That Was The Month That Was

It’s been far too long since I’ve shared any links, so let me go back through a busy first month of summer and recommend several pieces to readers:

• I’m not the world’s biggest Stanley Hauerwas fan, but his recent comments on the church in the age of Trump are well worth considering.

• The president of a leading Christian college resigned, just three years after taking office… and a few months after inviting Mike Pence to give the school’s commencement address.

• At some point I’ll need to say something more about the ongoing public implosion of Jerry Falwell, Jr. For now, here’s what one of his former employees says about life at Liberty University, which recently laid off faculty in response to declining enrollment in its divinity school.

Stice works at Palm Beach Atlantic University – Creative Commons (Ccasey11)

• Historian Elizabeth Stice explained why “the distress beacon for Christian higher education is currently blinking.”

• Especially in a time of extreme polarization, perhaps Christians can learn from psychological studies of intellectual humility.

• Yesterday the Evangelical Covenant Church voted overwhelmingly to expel one of its oldest congregations for defying the denomination’s stance on human sexuality. I’ll bite my tongue for now, but here’s what I wrote earlier in the week at The Anxious Bench. (And hopefully you already saw what my fellow Covenant historians  Hauna Ondrey and Phil Anderson wrote here at Pietist Schoolman.)

• Meanwhile, the Presbyterian Church in America voted to affirm the Nashville Statement, after some PCA churches and pastors were involved in the Revoice movement of Christians who affirm a traditional sexual ethic but identify as LGBT.

• It’s easy to forget such how significantly and how rapidly American attitudes on sexuality have changed

Bryant supported this campaign organized in 1977 to counter the burgeoning gay rights movement – Wikimedia

• Two more reminders than I’m not really a historian of religion… First, I knew almost nothing about the story of orange juice spokeswoman/conservative activist Anita Bryant, let alone how it’s been misunderstood.

• Second, I didn’t know enough about how faith had animated both sides of the debate over women’s suffrage.

• As always, Ryan Burge has interesting observations about religion in this country — e.g., why there’s clearly “a positive relationship between church attendance and Republican identification for white evangelicals,” and how women preach differently than men.

(By the way, he added in a separate article, even a majority of Southern Baptists say they would welcome a woman pastor.)

• And as always, Melissa Borja offers fascinating insights on the intersection of religion and culture in Asia — in this case, considering why both religious and non-religious protestors in Hong Kong have adopted a Christian song as an anthem.

• Earlier this year, I blogged about the legal challenge to Maryland WWI memorial that takes the form of a 40-foot cross.

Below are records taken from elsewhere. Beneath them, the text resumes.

(** ** The steps of the resolver *)

Lemma fuzzySearchMedicine_steps :
  forall (pool : Pool) (medicineName : NameArg) (options : Options) (log : list Query),
    fuzzySearchMedicine pool medicineName options log =
    (step5 options (fst (upto_step4 pool medicineName options log)),
     snd (upto_step4 pool medicineName options log)).
Proof.
  intros pool [| s] options log; [reflexivity |].
  unfold fuzzySearchMedicine, upto_step4, upto_step3.
  destruct (String.length (Js.trim s) <? 2); [reflexivity |].
  unfold bind.
  destruct ((if default true (preferExactMatch options)
             then tryExactMatch pool (generateMedicineNameVariations s)
             else ret None) log) as [[found |] log1]; [reflexivity |].
  destruct (tryFuzzyLikeSearch pool _ _ log1) as [fuzzyResults log2].
  unfold ret, step4.
  destruct (Js.truthy (includeSalt options) && (length fuzzyResults =? 0)).
  - unfold bind.
    destruct (tryCompositionSearch pool _ _ log2) as [compositionResults log3].
    unfold ret, step5. simpl.
    destruct (sortCandidates _) as [| b bs]; [reflexivity |].
    destruct (Qle_bool _ _); reflexivity.
  - unfold ret, step5. simpl.
    destruct (sortCandidates _) as [| b bs]; [reflexivity |].
    destruct (Qle_bool _ _); reflexivity.
Qed.

(** C9.  Whatever the name, the options and the state of the store, the
    rows a statement of any strategy returns are rows of the catalog with
    [is_active = 1] and [is_deactivated = 0]; so are the rows behind the
    candidates of the fuzzy and of the composition strategy and behind the
    medicine of the final result.  A record with [is_active = 0] or
    [is_deactivated = 1] is therefore never among them. *)
Theorem deactivated_never_returned :
  forall (pool : Pool),
    (forall q log rows row,
        fst (pool_query pool q log) = Some rows -> In row rows ->
        live_in (catalog pool) (row_med row)
        /\ forall d, (is_active d = Some 0%Z \/ is_deactivated d = Some 1%Z) ->
                     row_med row <> d)
    /\ (forall variations log r,
          fst (tryExactMatch pool variations log) = Some r ->
          exists m, match_ r = Some m /\ from_live_row pool m)
    /\ (forall variations n log c,
          In c (fst (tryFuzzyLikeSearch pool variations n log)) ->
          from_live_row pool (medicine c))
    /\ (forall salt n log c,
          In c (fst (tryCompositionSearch pool salt n log)) ->
          from_live_row pool (medicine c))
    /\ (forall medicineName options log m,
          match_ (fst (fuzzySearchMedicine pool medicineName options log)) = Some m ->
          from_live_row pool m).
Proof.
  intros pool. split; [| split; [| split; [| split]]].
  - intros q log rows row Hq Hin.
    pose proof (pool_query_live pool q log rows row Hq Hin) as Hlive.
    split; [exact Hlive |].
    destruct Hlive as (_ & Ha & Hd). intros d [H | H] Heq; subst d; congruence.
  - apply tryExactMatch_live.
  - intros variations n log c Hc.
    pose proof (tryFuzzyLikeSearch_live pool variations n [] log (List.Forall_nil _)) as H.
    rewrite List.Forall_forall in H. now apply H.
  - intros salt n log c Hc.
    pose proof (tryCompositionSearch_live pool salt n log) as H.
    rewrite List.Forall_forall in H. now apply H.
  - intros medicineName options log m.
    rewrite fuzzySearchMedicine_steps. cbn [fst].
    unfold upto_step4, upto_step3, bind.
    destruct medicineName as [| s]; [discriminate |].
    destruct (String.length (Js.trim s) <? 2); [discriminate |].
    destruct ((if default true (preferExactMatch options)
               then tryExactMatch pool (generateMedicineNameVariations s)
               else ret None) log) as [[found |] log1] eqn:Hexact.
    + simpl. intros Hm.
      destruct (default true (preferExactMatch options)); [| discriminate].
      destruct (tryExactMatch_live pool (generateMedicineNameVariations s) log found)
        as (m' & Hm' & Hlive).
      { now rewrite Hexact. }
      congruence.
    + pose proof (tryFuzzyLikeSearch_live pool (generateMedicineNameVariations s)
                    (default 5%Z (maxResults options)) [] log1 (List.Forall_nil _)) as Hf.
      fold (tryFuzzyLikeSearch pool (generateMedicineNameVariations s)
              (default 5%Z (maxResults options)) log1) in Hf.
      destruct (tryFuzzyLikeSearch pool _ _ log1) as [fuzzyResults log2].
      cbn [fst] in Hf. unfold ret, step4.
      assert (Hgate : forall merged,
                 Forall (fun c => from_live_row pool (medicine c)) merged ->
                 match_ (step5 options (Candidates merged)) = Some m ->
                 from_live_row pool m).
      { intros merged Hall. unfold step5.
        destruct (sortCandidates merged) as [| b bs] eqn:Hsort; [discriminate |].
        destruct (Qle_bool _ _); [| discriminate].
        simpl. intros [= <-].
        rewrite List.Forall_forall in Hall. apply Hall.
        unfold sortCandidates in Hsort.
        eapply stable_sort_In. rewrite Hsort. now left. }
      destruct (Js.truthy (includeSalt options) && (length fuzzyResults =? 0)).
      * unfold bind.
        pose proof (tryCompositionSearch_live pool (includeSalt options)
                      (default 5%Z (maxResults options)) log2) as Hc.
        destruct (tryCompositionSearch pool _ _ log2) as [compositionResults log3].
        cbn [fst] in Hc. unfold ret. cbn [fst]. apply Hgate.
        apply Forall_app. now split.
      * cbn [fst]. now apply Hgate.
Qed.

This month Supreme Court ruled that it can remain.

• Peter Jackson’s WWI documentary, They Shall Not Grow Old, got Drew Magary thinking about how “war is framed as charity, and Americans are encouraged to thank the troops for their service to that charity without seeing, in full detail, what is often the endgame of that service.”

The American Conservative is never better than when sharing perspectives on the decline of rural America. (See also Thomas Kidd’s review of two books on “back row America.”)

• And NPR interviewed a Minnesota doctor on the challenges of being a Muslim in that part of the country.

Add archeology to the list of things affected by climate change.

• Our friend John Fea was recently in Italy visiting family sites. I’m so glad he shared his reflections on what it’s like as a historian to seek for such ancestral roots.

Whitman, Hitler's American Model• Alex Ross on the international historiography of Nazism, including its roots in American racism: “Only by stripping away its national regalia and comprehending its essential human form do we have any hope of vanquishing it.”

• Never again? Jeffrey Salkin on whether we should “create analogies between the Holocaust and other events, whether historical or contemporary.”

• I have a review coming next month of this book on “the Bonhoeffer that history overlooked.”

• Reading an interview with Anna Winger, the co-creator of Deutschland ’83,reminded me that I need to catch up on my favorite German TV series… and that I should have my Intro to History students chew on her notion that “There is a way in which history is only interesting in as much as it serves as metaphor for what we are living through now.”

• “Grief can be a catalyst to a greater purpose“: count me among the many people who thinks that the beginning of Up offers five of the most moving minutes in film history.